→ **Requirement**
How does the data below read from its first line through the line containing "pstep (s, rps) (s', <[i := RYield"? Print those lines exactly.

[Exercise data — start]

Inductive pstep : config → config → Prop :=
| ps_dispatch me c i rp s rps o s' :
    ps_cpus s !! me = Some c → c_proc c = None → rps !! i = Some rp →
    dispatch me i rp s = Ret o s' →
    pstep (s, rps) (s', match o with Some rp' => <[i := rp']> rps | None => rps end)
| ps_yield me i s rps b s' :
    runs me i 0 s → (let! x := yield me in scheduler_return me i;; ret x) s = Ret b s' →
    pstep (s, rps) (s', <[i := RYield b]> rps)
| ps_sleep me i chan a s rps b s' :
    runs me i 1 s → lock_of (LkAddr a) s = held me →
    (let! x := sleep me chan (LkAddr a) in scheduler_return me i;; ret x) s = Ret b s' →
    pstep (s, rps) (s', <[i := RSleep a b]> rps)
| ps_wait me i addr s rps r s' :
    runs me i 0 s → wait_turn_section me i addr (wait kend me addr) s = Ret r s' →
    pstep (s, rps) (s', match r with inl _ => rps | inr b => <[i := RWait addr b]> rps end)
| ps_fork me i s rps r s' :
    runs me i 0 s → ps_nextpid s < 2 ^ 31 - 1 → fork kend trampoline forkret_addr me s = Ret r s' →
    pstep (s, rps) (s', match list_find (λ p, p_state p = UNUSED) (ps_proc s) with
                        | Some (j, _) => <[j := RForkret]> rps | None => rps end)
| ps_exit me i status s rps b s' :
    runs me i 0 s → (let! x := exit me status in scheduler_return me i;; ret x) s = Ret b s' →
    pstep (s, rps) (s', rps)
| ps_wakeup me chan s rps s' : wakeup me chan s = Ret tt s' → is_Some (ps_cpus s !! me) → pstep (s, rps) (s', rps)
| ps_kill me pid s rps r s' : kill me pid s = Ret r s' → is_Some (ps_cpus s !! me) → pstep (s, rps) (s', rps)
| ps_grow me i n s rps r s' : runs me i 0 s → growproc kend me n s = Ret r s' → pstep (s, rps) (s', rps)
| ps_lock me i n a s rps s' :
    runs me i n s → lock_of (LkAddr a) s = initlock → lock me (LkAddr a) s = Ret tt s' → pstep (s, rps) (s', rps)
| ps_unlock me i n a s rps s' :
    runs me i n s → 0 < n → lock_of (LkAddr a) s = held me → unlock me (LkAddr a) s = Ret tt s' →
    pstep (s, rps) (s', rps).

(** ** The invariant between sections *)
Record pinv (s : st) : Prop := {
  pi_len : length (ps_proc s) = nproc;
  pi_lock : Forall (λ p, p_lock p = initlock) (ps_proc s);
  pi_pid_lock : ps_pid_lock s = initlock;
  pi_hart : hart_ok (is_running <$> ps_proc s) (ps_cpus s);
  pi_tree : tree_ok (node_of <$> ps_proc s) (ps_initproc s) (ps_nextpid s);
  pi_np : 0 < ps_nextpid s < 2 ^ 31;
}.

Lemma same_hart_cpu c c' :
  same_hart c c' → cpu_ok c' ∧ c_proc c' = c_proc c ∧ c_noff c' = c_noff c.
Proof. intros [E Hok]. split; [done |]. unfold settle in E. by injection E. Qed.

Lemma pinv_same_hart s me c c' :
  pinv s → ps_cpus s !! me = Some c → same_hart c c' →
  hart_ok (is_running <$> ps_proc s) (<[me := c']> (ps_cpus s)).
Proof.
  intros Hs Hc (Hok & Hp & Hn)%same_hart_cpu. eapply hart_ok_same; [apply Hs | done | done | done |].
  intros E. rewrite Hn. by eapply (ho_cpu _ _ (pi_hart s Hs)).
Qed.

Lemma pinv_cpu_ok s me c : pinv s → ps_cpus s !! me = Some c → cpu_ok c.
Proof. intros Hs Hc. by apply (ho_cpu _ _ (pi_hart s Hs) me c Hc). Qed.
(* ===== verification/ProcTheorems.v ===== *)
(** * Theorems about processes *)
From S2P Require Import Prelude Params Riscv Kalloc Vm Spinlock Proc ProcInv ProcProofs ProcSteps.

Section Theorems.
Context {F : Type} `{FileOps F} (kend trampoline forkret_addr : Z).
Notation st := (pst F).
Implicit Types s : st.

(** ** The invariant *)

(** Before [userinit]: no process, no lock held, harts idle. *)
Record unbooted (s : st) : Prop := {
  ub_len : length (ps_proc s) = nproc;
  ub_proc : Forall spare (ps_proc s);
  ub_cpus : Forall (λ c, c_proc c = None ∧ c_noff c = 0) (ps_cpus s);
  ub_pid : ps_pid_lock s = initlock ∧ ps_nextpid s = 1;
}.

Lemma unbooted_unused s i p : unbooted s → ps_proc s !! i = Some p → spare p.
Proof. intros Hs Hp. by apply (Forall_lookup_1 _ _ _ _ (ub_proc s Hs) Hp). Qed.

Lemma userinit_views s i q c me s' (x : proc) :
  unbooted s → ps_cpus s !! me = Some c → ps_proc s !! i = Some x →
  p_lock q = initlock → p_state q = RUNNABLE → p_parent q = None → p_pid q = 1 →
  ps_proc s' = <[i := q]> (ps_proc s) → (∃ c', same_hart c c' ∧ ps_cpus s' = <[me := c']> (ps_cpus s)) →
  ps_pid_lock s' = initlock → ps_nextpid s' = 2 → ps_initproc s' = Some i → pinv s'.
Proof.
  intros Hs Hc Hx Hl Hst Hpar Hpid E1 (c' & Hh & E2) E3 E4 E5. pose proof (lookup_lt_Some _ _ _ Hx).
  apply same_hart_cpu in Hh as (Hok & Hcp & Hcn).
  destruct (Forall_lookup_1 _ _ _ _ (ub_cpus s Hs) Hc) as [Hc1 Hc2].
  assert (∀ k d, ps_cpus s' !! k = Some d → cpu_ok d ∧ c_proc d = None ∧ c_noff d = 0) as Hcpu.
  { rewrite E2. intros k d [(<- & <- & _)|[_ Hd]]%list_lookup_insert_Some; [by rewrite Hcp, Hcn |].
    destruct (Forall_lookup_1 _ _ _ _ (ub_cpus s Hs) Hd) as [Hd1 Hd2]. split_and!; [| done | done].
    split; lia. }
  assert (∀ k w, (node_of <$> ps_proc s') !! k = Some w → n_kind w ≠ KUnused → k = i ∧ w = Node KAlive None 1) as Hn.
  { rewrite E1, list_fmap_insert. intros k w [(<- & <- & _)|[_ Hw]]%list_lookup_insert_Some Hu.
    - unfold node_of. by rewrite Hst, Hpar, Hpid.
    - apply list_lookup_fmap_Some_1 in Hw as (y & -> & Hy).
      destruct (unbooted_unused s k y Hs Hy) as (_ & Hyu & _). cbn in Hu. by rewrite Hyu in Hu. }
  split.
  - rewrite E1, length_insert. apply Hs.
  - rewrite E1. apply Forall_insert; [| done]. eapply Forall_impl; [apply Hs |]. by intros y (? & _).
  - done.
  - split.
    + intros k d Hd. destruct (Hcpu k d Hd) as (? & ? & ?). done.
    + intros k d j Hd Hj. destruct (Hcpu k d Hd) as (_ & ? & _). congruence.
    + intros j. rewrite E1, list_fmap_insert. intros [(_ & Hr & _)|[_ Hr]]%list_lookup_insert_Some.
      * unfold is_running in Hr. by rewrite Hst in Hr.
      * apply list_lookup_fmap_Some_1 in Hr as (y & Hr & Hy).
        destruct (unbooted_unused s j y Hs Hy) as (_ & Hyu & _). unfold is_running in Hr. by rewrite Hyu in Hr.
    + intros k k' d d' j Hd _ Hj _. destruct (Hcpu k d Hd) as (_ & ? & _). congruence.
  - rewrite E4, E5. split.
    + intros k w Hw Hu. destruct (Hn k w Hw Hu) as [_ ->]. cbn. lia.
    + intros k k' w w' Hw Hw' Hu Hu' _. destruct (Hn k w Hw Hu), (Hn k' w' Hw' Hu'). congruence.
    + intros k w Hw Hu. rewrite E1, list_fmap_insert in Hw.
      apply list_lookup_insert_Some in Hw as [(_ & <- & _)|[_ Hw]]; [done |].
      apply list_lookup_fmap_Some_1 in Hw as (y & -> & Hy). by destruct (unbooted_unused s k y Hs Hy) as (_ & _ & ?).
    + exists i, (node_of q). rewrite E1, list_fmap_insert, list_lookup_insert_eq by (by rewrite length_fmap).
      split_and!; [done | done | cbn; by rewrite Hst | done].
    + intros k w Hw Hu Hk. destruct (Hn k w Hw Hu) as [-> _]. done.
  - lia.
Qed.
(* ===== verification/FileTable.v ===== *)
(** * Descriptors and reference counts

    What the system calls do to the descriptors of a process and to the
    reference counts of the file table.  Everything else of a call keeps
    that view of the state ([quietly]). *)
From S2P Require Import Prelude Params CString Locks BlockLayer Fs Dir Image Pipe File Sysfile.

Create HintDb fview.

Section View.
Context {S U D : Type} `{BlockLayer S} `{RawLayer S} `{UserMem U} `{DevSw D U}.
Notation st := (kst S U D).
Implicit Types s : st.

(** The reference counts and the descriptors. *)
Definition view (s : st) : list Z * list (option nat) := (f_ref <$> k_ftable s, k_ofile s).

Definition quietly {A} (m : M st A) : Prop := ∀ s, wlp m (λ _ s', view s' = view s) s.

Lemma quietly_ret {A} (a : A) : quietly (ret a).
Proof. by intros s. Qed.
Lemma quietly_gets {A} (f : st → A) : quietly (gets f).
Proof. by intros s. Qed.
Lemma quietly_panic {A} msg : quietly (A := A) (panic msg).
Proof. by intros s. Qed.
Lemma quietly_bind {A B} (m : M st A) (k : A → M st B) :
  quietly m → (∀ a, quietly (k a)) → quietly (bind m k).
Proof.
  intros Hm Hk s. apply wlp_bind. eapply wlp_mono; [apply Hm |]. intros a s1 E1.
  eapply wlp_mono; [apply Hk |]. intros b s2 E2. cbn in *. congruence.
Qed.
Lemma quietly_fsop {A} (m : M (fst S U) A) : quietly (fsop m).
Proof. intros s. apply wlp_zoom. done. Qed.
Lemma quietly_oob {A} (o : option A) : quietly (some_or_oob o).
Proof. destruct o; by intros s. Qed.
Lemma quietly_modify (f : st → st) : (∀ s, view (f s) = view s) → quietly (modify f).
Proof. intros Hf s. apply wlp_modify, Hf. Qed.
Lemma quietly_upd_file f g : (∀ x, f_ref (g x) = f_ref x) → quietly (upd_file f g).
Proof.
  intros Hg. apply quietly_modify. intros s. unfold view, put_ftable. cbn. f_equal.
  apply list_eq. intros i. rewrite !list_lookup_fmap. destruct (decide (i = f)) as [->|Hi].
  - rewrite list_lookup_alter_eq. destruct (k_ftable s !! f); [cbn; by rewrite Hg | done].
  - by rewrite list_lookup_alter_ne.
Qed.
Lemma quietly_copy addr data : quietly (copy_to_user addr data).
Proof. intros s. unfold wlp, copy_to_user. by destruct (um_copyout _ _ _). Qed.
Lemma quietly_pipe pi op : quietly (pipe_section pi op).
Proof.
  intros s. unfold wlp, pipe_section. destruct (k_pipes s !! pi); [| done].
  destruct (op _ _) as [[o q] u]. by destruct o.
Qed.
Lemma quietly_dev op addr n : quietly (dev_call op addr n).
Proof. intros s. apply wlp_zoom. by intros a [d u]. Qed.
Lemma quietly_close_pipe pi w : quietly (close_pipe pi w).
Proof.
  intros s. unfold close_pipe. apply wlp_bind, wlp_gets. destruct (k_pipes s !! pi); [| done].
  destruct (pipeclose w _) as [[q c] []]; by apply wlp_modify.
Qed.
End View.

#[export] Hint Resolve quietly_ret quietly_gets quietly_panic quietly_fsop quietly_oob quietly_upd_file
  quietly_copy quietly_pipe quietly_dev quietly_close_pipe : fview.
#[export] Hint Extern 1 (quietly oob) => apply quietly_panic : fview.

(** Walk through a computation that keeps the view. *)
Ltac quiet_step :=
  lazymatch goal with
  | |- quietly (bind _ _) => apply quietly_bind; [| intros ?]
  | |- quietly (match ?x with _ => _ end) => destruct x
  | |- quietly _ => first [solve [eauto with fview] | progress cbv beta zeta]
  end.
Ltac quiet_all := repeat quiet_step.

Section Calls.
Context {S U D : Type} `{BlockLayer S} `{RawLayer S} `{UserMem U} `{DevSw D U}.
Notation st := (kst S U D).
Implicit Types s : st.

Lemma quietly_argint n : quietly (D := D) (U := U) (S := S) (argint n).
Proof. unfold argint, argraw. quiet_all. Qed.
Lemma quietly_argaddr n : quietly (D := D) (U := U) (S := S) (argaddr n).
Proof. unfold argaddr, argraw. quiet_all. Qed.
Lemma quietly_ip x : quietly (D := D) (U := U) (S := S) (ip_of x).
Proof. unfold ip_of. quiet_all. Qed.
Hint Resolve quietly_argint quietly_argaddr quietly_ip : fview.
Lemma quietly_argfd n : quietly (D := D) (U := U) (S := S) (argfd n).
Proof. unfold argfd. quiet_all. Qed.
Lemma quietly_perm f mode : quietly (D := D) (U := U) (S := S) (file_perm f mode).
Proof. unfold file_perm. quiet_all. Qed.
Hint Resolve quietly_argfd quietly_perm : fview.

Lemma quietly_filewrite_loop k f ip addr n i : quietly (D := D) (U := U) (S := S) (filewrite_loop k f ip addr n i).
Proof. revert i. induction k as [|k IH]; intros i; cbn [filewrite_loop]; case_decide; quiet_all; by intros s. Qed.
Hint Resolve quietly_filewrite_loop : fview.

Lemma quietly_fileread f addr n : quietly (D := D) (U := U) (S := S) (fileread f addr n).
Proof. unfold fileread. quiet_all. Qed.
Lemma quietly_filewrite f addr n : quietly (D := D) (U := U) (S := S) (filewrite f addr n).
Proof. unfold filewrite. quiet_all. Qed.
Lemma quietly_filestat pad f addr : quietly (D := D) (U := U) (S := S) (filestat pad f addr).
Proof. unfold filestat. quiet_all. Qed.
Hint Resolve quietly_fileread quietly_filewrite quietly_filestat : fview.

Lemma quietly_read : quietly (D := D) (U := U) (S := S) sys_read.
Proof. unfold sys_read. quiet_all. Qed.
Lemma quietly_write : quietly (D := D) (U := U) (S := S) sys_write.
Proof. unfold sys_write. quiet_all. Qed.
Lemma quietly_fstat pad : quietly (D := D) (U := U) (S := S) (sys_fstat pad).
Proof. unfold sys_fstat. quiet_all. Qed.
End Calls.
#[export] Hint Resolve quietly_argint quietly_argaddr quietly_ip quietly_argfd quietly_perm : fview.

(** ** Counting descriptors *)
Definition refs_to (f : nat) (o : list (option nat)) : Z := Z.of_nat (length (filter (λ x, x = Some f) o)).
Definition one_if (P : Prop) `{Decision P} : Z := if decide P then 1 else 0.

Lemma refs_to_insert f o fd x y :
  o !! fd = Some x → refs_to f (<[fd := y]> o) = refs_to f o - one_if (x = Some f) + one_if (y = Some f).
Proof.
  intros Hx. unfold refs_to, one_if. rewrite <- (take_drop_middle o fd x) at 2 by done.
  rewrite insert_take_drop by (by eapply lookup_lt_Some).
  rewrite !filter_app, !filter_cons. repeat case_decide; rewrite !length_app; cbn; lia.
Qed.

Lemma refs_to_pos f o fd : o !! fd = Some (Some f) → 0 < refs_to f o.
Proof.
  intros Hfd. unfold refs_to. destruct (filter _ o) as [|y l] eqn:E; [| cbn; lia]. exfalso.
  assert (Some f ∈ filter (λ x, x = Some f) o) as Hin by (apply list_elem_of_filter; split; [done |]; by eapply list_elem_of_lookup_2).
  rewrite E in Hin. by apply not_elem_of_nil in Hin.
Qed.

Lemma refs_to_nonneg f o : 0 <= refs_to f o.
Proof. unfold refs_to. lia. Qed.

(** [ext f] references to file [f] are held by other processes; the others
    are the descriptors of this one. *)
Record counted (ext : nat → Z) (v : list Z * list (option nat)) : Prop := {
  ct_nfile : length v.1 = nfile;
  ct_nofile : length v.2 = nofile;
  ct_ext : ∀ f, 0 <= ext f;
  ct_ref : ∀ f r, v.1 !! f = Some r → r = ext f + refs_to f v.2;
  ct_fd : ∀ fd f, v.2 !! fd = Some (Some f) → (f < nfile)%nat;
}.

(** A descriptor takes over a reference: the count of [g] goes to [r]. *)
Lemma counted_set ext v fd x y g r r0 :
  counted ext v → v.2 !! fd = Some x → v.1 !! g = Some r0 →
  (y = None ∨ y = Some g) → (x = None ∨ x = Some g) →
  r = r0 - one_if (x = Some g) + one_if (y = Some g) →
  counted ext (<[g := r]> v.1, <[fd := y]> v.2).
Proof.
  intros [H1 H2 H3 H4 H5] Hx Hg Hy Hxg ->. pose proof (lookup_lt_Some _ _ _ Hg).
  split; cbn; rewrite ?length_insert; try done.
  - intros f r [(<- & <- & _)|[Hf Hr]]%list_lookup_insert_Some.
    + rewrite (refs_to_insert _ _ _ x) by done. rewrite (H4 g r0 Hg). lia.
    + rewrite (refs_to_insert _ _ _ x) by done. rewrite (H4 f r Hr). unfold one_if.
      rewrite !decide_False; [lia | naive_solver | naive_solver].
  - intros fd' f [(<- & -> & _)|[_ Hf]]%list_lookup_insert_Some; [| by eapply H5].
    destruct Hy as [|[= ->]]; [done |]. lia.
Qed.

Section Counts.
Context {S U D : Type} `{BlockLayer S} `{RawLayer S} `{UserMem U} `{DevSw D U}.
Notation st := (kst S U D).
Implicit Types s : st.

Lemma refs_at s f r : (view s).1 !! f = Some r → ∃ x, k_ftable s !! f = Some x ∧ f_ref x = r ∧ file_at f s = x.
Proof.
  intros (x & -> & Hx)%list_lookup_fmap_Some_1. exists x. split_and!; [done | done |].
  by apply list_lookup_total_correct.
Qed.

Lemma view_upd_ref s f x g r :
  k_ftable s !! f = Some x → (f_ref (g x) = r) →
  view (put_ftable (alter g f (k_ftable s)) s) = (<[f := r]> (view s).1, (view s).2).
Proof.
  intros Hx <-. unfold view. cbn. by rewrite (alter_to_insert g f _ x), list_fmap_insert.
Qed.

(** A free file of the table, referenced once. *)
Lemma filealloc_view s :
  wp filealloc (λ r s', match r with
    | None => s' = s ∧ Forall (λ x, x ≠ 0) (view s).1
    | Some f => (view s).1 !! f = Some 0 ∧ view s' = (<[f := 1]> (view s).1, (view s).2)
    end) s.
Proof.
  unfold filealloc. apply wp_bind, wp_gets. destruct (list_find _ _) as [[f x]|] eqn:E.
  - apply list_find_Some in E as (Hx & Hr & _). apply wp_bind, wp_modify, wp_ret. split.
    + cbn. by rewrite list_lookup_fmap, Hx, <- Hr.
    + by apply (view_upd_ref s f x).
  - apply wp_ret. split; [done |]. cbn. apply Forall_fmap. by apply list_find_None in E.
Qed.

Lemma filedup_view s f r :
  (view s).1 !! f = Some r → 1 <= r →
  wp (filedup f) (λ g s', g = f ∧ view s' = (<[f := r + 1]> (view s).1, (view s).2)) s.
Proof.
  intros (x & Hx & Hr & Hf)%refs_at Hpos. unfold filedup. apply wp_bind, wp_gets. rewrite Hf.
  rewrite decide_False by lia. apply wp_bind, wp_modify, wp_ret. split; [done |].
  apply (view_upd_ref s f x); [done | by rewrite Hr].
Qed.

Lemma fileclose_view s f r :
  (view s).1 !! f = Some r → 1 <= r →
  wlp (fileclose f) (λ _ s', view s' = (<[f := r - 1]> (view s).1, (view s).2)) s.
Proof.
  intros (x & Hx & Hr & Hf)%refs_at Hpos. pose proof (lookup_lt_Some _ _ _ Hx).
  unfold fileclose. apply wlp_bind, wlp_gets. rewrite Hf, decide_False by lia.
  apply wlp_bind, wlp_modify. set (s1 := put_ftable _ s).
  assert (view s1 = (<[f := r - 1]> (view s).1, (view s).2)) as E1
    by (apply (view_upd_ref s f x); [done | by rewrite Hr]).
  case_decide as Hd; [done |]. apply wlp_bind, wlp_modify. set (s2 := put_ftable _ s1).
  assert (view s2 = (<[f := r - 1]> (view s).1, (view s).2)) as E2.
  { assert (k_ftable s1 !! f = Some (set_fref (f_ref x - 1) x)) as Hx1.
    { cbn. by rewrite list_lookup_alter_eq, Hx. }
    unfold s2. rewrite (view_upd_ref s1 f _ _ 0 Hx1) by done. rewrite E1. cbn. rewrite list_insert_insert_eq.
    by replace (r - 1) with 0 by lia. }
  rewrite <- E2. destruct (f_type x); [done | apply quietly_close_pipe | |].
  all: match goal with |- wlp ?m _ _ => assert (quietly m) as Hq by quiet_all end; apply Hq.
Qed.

[Exercise data — finish]

→ **Answer box**
Inductive pstep : config → config → Prop :=
| ps_dispatch me c i rp s rps o s' :
    ps_cpus s !! me = Some c → c_proc c = None → rps !! i = Some rp →
    dispatch me i rp s = Ret o s' →
    pstep (s, rps) (s', match o with Some rp' => <[i := rp']> rps | None => rps end)
| ps_yield me i s rps b s' :
    runs me i 0 s → (let! x := yield me in scheduler_return me i;; ret x) s = Ret b s' →
    pstep (s, rps) (s', <[i := RYield b]> rps)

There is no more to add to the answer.